Location
- 1600 North Morris St Gastonia, North Carolina 28052 United States
- 35°16′49″N 81°11′26″W﻿ / ﻿35.28028°N 81.19056°W

Information
- Type: Public Magnet
- Motto: "A world class school educating world class students"
- Established: 2000 (26 years ago)
- School district: Gaston County Schools
- Category: Magnet school
- CEEB code: 341450
- Principal: Susan Redmond
- Staff: 38.75 (FTE)
- Enrollment: 538 (2024–2025)
- Student to teacher ratio: 13.88
- Colors: Royal blue and gold
- Team name: Rams
- Rivals: Bessemer City High School Cherryville High School
- Website: highland.gaston.k12.nc.us

= Highland School of Technology =

American public school in North Carolina

== Description ==
Highland School of Technology is a magnet public high school located in Gastonia, North Carolina. It is the first magnet school available to students in the Gaston County Schools public school district and draws students from each of the other nine high schools in the district. The percentage of students at Highland from a particular feeder high school is equal to the overall percentage of that school's students in the district. Students are selected through a lottery among qualified 8th-grade applicants.

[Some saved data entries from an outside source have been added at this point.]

Lemma wp_bget ie s0 n l s i bf' :
  ring (bufs s) l -> quiet ie s0 (bsched s) ->
  bget_pick n (bufs s) l = Some (i, bf') ->
  (is_block n (bufs s i) = true -> busy (bufs s i) = false) ->
  wp (bget 1 n) (fun j s' => j = i /\ quiet ie s0 (bsched s') /\
    (forall k, bufs s' k = bf' k) /\ same_disk s s') s.
Proof.
  intros Hr Hq Hpick Hnb. unfold bget, upd_buf.
  wp_call wp_sched; [by apply wp_acquire_quiet|].
  intros _ s1 (sc & -> & HL & Hw). wp_steps. simpl.
  rewrite (walk_bufs_next _ _ _ Hr), (walk_bufs_prev _ _ _ Hr).
  unfold bget_pick in Hpick. fold (is_block n) in *.
  change (fun i => (b_dev (bufs s i) =? 1) && (b_blockno (bufs s i) =? n))
    with (fun i => is_block n (bufs s i)).
  destruct (find_first _ l) as [k|] eqn:Ef.
  - simplify_eq. apply find_first_Some in Ef as [_ Hb].
    specialize (Hnb Hb). unfold busy in Hnb. rewrite Hnb. simpl. wp_steps.
    wp_call wp_release_b; [done..|]. intros _ s2 (Hq2 & Hb2 & Hd2). wp_steps.
    rewrite Hb2. done.
  - change (fun i => negb (has (b_flags (bufs s i)) B_BUSY) && negb (has (b_flags (bufs s i)) B_DIRTY))
      with (fun i => clean (bufs s i)).
    destruct (find_first _ (reverse l)) as [k|] eqn:Eg; simplify_eq/=. wp_steps.
    wp_call wp_release_b; [done..|]. intros _ s2 (Hq2 & Hb2 & Hd2). wp_steps.
    rewrite Hb2. split_and!; try done. intros k. simpl.
    destruct (decide (i = k)) as [->|].
    + by rewrite !fn_lookup_alter.
    + by rewrite !fn_lookup_alter_ne.
Qed.

(** *** The driver *)

Lemma iderw_nothing_to_do f :
  (Z.land f (Z.lor B_VALID B_DIRTY) =? B_VALID) = has f B_VALID && negb (has f B_DIRTY).
Proof.
  unfold has. rewrite Z.land_lor_distr_r.
  assert (H2 : Z.land f B_VALID = if Z.testbit f 1 then 2 else 0).
  { apply Z.bits_inj'; intros i Hi. rewrite Z.land_spec. change B_VALID with (2 ^ 1).
    rewrite Z.pow2_bits_eqb by done. destruct (Z.eqb_spec 1 i) as [<-|Hne].
    - by destruct (Z.testbit f 1).
    - rewrite andb_false_r. destruct (Z.testbit f 1); [|by rewrite Z.bits_0].
      change 2 with (2 ^ 1). by rewrite Z.pow2_bits_false by lia. }
  assert (H4 : Z.land f B_DIRTY = if Z.testbit f 2 then 4 else 0).
  { apply Z.bits_inj'; intros i Hi. rewrite Z.land_spec. change B_DIRTY with (2 ^ 2).
    rewrite Z.pow2_bits_eqb by done. destruct (Z.eqb_spec 2 i) as [<-|Hne].
    - by destruct (Z.testbit f 2).
    - rewrite andb_false_r. destruct (Z.testbit f 2); [|by rewrite Z.bits_0].
      change 4 with (2 ^ 2). by rewrite Z.pow2_bits_false by lia. }
  rewrite H2, H4. by destruct (Z.testbit f 1), (Z.testbit f 2).
Qed.

Definition loaded (d : list Z) (b : buf) : buf :=
  set_b_flags (set_flag (b_flags b) B_VALID) (set_b_data d b).
Definition synced (b : buf) : buf :=
  set_b_flags (set_flag (clear_flag (b_flags b) B_DIRTY) B_VALID) b.

Lemma wp_iderw i s :
  busy (bufs s i) = true -> valid (bufs s i) && negb (dirty (bufs s i)) = false ->
  b_dev (bufs s i) = 1 -> 0 <= b_blockno (bufs s i) < disksize s ->
  disksize s < 2147483648 ->
  wp (iderw i) (fun _ s' => bsched s' = bsched s /\ disksize s' = disksize s /\
    let b := bufs s i in
    if dirty b then
      (forall k, bufs s' k = alter synced i (bufs s) k) /\
      disk s' = <[b_blockno b := b_data b]> (disk s) /\
      wtrace s' = wtrace s ++ [(b_blockno b, b_data b)]
    else
      (forall k, bufs s' k = alter (loaded (disk s (b_blockno b))) i (bufs s) k) /\
      disk s' = disk s /\ wtrace s' = wtrace s) s.
Proof.
  unfold busy, valid, dirty, iderw, buf_at, upd_buf. intros Hbusy Hvd Hdev Hn Hsz.
  apply wp_bind, wp_gets, wp_bind, wp_gets. rewrite Hbusy, iderw_nothing_to_do, Hvd, Hdev. simpl.
  rewrite u32_small by zlia. destruct (_ <=? _) eqn:E; [lia|]. clear E.
  destruct (has (b_flags (bufs s i)) B_DIRTY) eqn:Ed; wp_steps; simpl; split_and!; try done;
    intros k; destruct (decide (i = k)) as [->|];
    by rewrite ?fn_lookup_alter, ?fn_lookup_alter_ne.
Qed.

Lemma bget_pick_some bf dk dsz v D H l n :
  cache_rep bf dk dsz v D H -> ring bf l ->
  n ∈ D \/ (size D + size H < NBUF)%nat ->
  exists i bf', bget_pick n bf l = Some (i, bf').
Proof.
  intros Hc Hr Hroom. unfold bget_pick.
  pose proof (ring_facts _ _ Hr) as (_ & _ & Hin).
  destruct (find_first (fun i => is_block n (bf i)) l) eqn:E1; [eauto|].
  destruct (find_first _ (reverse l)) eqn:E2; simpl; [eauto|]. exfalso.
  destruct Hroom as [HD|Hsz].
  - apply (r_D _ _ _ _ _ _ Hc) in HD as (i & Hi & Hd & Hb).
    pose proof (find_first_None _ _ E1 i (proj2 (Hin i) Hi)) as Hf. simpl in Hf.
    apply not_true_iff_false in Hf. apply Hf, is_block_true. split; [|done].
    by apply (r_valid _ _ _ _ _ _ Hc), (r_dirty _ _ _ _ _ _ Hc).
  - destruct (free_buffer _ _ _ _ _ _ Hc Hsz) as (i & Hi & Hcl).
    pose proof (find_first_None _ _ E2 i) as Hf. rewrite elem_of_reverse, Hin in Hf.
    specialize (Hf Hi). simpl in Hf. apply not_true_iff_false in Hf.
    by apply Hf, clean_true.
Qed.

Lemma bget_pick_inv n bf l i bf' :
  ring bf l -> bget_pick n bf l = Some (i, bf') ->
  (i < NBUF)%nat /\
  ((is_block n (bf i) = true /\ bf' = alter marked i bf) \/
   ((forall j, (j < NBUF)%nat -> is_block n (bf j) = false) /\ clean (bf i) = true /\
    bf' = alter (recycled n) i bf)).
Proof.
  intros Hr. pose proof (ring_facts _ _ Hr) as (_ & _ & Hin). unfold bget_pick.
  destruct (find_first (fun i => is_block n (bf i)) l) as [j|] eqn:E1.
  - intros [= <- <-]. apply find_first_Some in E1 as [Hj Hb]. rewrite Hin in Hj. by auto.
  - destruct (find_first _ (reverse l)) as [j|] eqn:E2; simpl; [|done]. intros [= <- <-].
    apply find_first_Some in E2 as [Hj Hb]. rewrite elem_of_reverse, Hin in Hj.
    split; [done|]. right. split_and!; try done. intros k Hk.
    apply (find_first_None _ _ E1). by apply Hin.
Qed.

Lemma ring_alter bf bf' f i l :
  (forall b, same_links b (f b)) -> (forall k, bf' k = alter f i bf k) ->
  ring bf l -> ring bf' l.
Proof.
  intros Hf He. apply ring_ext. intros k. rewrite He.
  destruct (decide (i = k)) as [->|].
  - rewrite fn_lookup_alter. apply Hf.
  - by rewrite fn_lookup_alter_ne.
Qed.

(** A block that is not pinned and not held has its disk contents. *)
Lemma coh_not_dirty bf dk dsz v D H i n :
  cache_rep bf dk dsz v D H -> (i < NBUF)%nat -> 0 <= n < dsz ->
  (forall j, H !! j <> Some n) ->
  (forall j, (j < NBUF)%nat -> j <> i -> is_block n (bf j) = false) ->
  dirty (bf i) = false -> v n = dk n.
Proof.
  intros Hc Hi Hn HH Hne Hd. apply (r_coh _ _ _ _ _ _ Hc); [done| |done].
  rewrite (r_D _ _ _ _ _ _ Hc). intros (j & Hj & Hdj & Hbj).
  destruct (decide (j = i)) as [->|Hji]; [congruence|].
  specialize (Hne j Hj Hji). apply not_true_iff_false in Hne. apply Hne, is_block_true.
  split; [|done]. by apply (r_valid _ _ _ _ _ _ Hc), (r_dirty _ _ _ _ _ _ Hc).
Qed.

(** The buffer [bread] hands out has been changed by some [f] that leaves it
    with the block's contents, busy and valid, its pin as it was. *)
Lemma bio_rep_hold bf bf' dk dsz v D H i n f :
  bio_rep bf dk dsz v D H -> (i < NBUF)%nat -> 0 <= n < dsz -> H !! i = None ->
  (forall j, (j < NBUF)%nat -> j <> i -> is_block n (bf j) = false) ->
  (forall k, bf' k = alter f i bf k) -> (forall b, same_links b (f b)) ->
  is_block n (f (bf i)) = true -> b_data (f (bf i)) = v n ->
  busy (f (bf i)) = true -> valid (f (bf i)) = true ->
  dirty (f (bf i)) = dirty (bf i) ->
  (dirty (bf i) = true -> b_blockno (bf i) = n) ->
  bio_rep bf' dk dsz v D (<[i := n]> H).
Proof.
  intros [Hc (l & Hr)] Hi Hn HH Hne Hbf Hlk [Hdev Hbn]%is_block_true Hd Hbu Hva Hdi Hdn.
  split; [|exists l; by eapply ring_alter].
  assert (Hbi : bf' i = f (bf i)) by (by rewrite Hbf, fn_lookup_alter).
  apply (cache_rep_hold bf); rewrite ?Hbi; try done.
  - intros j Hj. by rewrite Hbf, fn_lookup_alter_ne.
  - intros j Hj Hji Hdv Hb. specialize (Hne j Hj Hji). apply not_true_iff_false in Hne.
    by apply Hne, is_block_true.
Qed.

(** How [bget] changed the buffer it returns. *)
Record taken_by (n : Z) (v : Z -> list Z) (b : buf) (g : buf -> buf) : Prop := {
  t_links : forall b', same_links b' (g b');
  t_block : is_block n (g b) = true;
  t_busy : busy (g b) = true;
  t_dirty : dirty (g b) = dirty b;
  t_pin : dirty b = true -> b_blockno b = n /\ valid (g b) = true;
  t_data : valid (g b) = true -> b_data (g b) = v n }.

Lemma taken_by_pick bf dk dsz v D H l n i bf' :
  cache_rep bf dk dsz v D H -> ring bf l -> bget_pick n bf l = Some (i, bf') ->
  exists g, bf' = alter g i bf /\ taken_by n v (bf i) g.
Proof.
  intros Hc Hr Hpick.
  destruct (bget_pick_inv _ _ _ _ _ Hr Hpick) as (Hi & [[Hib ->]|(_ & [_ Hd]%clean_true & ->)]).
  - exists marked. split; [done|]. pose proof Hib as [Hdev Hbn]%is_block_true.
    split; unfold busy, valid, dirty, marked in *; simpl; autorewrite with flags; try done.
    + intros Hd. split; [done|]. by apply (r_dirty _ _ _ _ _ _ Hc).
    + intros Hv. rewrite <-Hbn. by apply (r_valid _ _ _ _ _ _ Hc).
  - exists (recycled n). split; [done|].
    split; try done; [by apply is_block_true|..]; rewrite Hd; done.
Qed.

The school opened to freshmen and sophomores in the 2000 school year. The first graduating class was in 2003.

== Athletics ==
For women's sports, Highland participates in cheer, tennis, soccer, softball, cross country, track and field, swim, volleyball, basketball, tennis, and golf. For men's sports, Highland participates in cheer, tennis, soccer, baseball, cross country, track and field, swim, football, basketball, tennis, and golf.

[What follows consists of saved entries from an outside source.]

Lemma apply_writes_cons k x ws d :
  apply_writes ((k, x) :: ws) d = apply_writes ws (<[k := x]> d).
Proof. done. Qed.

Lemma apply_writes_out ws : forall d n,
  n ∉ ws.*1 -> apply_writes ws d n = d n.
Proof.
  induction ws as [|[k x] ws IH]; intros d n Hn; [done|].
  apply not_elem_of_cons in Hn as [Hk Hn]. simpl in *. rewrite IH by done.
  by apply fn_lookup_insert_ne.
Qed.

Lemma apply_writes_in ws : forall d n x,
  NoDup ws.*1 -> (n, x) ∈ ws -> apply_writes ws d n = x.
Proof.
  induction ws as [|[k y] ws IH]; intros d n x Hnd Hin; [by apply elem_of_nil in Hin|].
  apply NoDup_cons in Hnd as [Hk Hnd]. apply elem_of_cons in Hin as [[= -> ->]|Hin]; simpl.
  - fold (apply_writes ws (<[k := y]> d)).
    rewrite apply_writes_out by done. apply fn_lookup_insert.
  - by eapply IH.
Qed.

(** The contents [v b] of the blocks [bs] go to consecutive log blocks from
    [st] on. *)
Fixpoint log_writes (st : Z) (bs : list Z) (v : Z -> list Z) : list (Z * list Z) :=
  match bs with
  | [] => []
  | b :: bs => (st, v b) :: log_writes (st + 1) bs v
  end.

(** Consecutive log blocks from [st] on go to the home blocks [bs]. *)
Fixpoint install_writes (st : Z) (bs : list Z) (v : Z -> list Z) : list (Z * list Z) :=
  match bs with
  | [] => []
  | b :: bs => (b, v st) :: install_writes (st + 1) bs v
  end.

Lemma log_writes_ext bs : forall st v v',
  (forall b, b ∈ bs -> v b = v' b) -> log_writes st bs v = log_writes st bs v'.
Proof.
  induction bs as [|b bs IH]; intros st v v' Hv; simpl; [done|].
  rewrite (Hv b) by set_solver. f_equal. apply IH. set_solver.
Qed.

Lemma install_writes_ext bs : forall st v v',
  (forall b, st <= b < st + Z.of_nat (length bs) -> v b = v' b) ->
  install_writes st bs v = install_writes st bs v'.
Proof.
  induction bs as [|b bs IH]; intros st v v' Hv; simpl; [done|]. simpl in Hv.
  rewrite (Hv st) by lia. f_equal. apply IH. intros. apply Hv. lia.
Qed.

Lemma log_writes_fst bs : forall st v,
  (log_writes st bs v).*1 = seqZ st (Z.of_nat (length bs)).
Proof.
  induction bs as [|b bs IH]; intros; simpl; [done|].
  rewrite IH, (seqZ_cons st) by lia. f_equal. f_equal; lia.
Qed.
Lemma install_writes_fst bs : forall st v, (install_writes st bs v).*1 = bs.
Proof. induction bs; intros; simpl; f_equal; auto. Qed.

Highland has a notorious record for being subpar in athletics, at one point losing 34 straight games in football. Jimmy White is the current football head coach, and also a former alumni.

== Principals ==
Highland School of Technology has had five principals:
David Baldaia, who was the school's inaugural principal, but he left without serving a year to start Phillip O. Berry Academy of Technology in Charlotte-Mecklenburg Schools system.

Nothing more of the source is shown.